• [What the task asks]:
Find "SetEmail v (bind k f)" in the records that follow; print that line and each subsequent line through the last one, verbatim and with nothing added.

================

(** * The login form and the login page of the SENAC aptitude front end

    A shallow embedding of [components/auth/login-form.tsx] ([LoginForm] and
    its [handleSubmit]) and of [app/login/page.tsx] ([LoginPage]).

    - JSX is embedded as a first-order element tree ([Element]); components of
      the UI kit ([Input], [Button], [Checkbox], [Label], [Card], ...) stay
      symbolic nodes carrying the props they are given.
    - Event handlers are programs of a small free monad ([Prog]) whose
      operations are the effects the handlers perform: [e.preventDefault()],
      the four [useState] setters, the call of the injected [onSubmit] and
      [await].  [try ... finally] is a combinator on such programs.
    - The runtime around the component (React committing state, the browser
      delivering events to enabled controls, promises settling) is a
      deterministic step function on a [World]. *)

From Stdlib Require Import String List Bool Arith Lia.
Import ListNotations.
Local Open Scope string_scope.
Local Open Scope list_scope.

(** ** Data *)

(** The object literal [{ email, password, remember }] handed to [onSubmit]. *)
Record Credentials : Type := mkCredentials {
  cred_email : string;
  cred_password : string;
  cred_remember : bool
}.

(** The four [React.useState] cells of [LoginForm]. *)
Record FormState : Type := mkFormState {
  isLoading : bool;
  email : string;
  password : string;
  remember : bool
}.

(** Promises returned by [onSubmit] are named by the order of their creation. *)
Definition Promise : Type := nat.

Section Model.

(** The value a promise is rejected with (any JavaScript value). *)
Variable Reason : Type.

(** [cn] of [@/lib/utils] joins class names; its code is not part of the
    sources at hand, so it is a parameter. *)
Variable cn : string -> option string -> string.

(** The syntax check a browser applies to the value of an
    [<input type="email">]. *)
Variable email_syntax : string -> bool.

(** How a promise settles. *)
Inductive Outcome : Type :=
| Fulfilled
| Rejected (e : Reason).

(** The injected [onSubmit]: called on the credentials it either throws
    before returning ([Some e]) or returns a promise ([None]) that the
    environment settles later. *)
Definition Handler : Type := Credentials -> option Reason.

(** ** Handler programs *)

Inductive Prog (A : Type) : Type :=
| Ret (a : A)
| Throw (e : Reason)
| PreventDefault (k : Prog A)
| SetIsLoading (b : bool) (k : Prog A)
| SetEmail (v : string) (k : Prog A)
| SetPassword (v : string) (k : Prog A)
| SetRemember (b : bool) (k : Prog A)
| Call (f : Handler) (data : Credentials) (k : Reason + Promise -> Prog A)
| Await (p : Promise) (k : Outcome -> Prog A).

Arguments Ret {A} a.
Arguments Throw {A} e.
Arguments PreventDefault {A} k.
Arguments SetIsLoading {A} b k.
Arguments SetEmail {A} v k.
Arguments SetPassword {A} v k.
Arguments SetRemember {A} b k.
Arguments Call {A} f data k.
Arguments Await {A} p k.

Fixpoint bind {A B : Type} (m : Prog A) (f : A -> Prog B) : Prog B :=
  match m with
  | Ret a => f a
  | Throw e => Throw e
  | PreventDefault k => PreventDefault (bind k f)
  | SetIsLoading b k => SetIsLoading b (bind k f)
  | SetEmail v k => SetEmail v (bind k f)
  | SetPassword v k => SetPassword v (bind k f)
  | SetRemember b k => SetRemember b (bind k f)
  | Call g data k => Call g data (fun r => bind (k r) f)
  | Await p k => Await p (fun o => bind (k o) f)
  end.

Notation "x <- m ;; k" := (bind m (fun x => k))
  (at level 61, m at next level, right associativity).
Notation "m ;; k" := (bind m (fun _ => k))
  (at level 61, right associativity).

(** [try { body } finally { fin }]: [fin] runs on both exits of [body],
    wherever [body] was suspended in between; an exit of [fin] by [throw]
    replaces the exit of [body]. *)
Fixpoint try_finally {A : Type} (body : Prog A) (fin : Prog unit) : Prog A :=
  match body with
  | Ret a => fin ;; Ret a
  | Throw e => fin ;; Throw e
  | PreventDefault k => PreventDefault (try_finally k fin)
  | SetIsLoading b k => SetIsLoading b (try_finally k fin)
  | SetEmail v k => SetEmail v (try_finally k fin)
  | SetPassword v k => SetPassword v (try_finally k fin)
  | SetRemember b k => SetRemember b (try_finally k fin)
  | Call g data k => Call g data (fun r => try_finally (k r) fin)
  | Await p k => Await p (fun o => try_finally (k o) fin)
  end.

================

• [The answer]:
  | SetEmail v k => SetEmail v (bind k f)
  | SetPassword v k => SetPassword v (bind k f)
  | SetRemember b k => SetRemember b (bind k f)
  | Call g data k => Call g data (fun r => bind (k r) f)
  | Await p k => Await p (fun o => bind (k o) f)
  end.

Notation "x <- m ;; k" := (bind m (fun x => k))
  (at level 61, m at next level, right associativity).
Notation "m ;; k" := (bind m (fun _ => k))
  (at level 61, right associativity).

(** [try { body } finally { fin }]: [fin] runs on both exits of [body],
    wherever [body] was suspended in between; an exit of [fin] by [throw]
    replaces the exit of [body]. *)
Fixpoint try_finally {A : Type} (body : Prog A) (fin : Prog unit) : Prog A :=
  match body with
  | Ret a => fin ;; Ret a
  | Throw e => fin ;; Throw e
  | PreventDefault k => PreventDefault (try_finally k fin)
  | SetIsLoading b k => SetIsLoading b (try_finally k fin)
  | SetEmail v k => SetEmail v (try_finally k fin)
  | SetPassword v k => SetPassword v (try_finally k fin)
  | SetRemember b k => SetRemember b (try_finally k fin)
  | Call g data k => Call g data (fun r => try_finally (k r) fin)
  | Await p k => Await p (fun o => try_finally (k o) fin)
  end.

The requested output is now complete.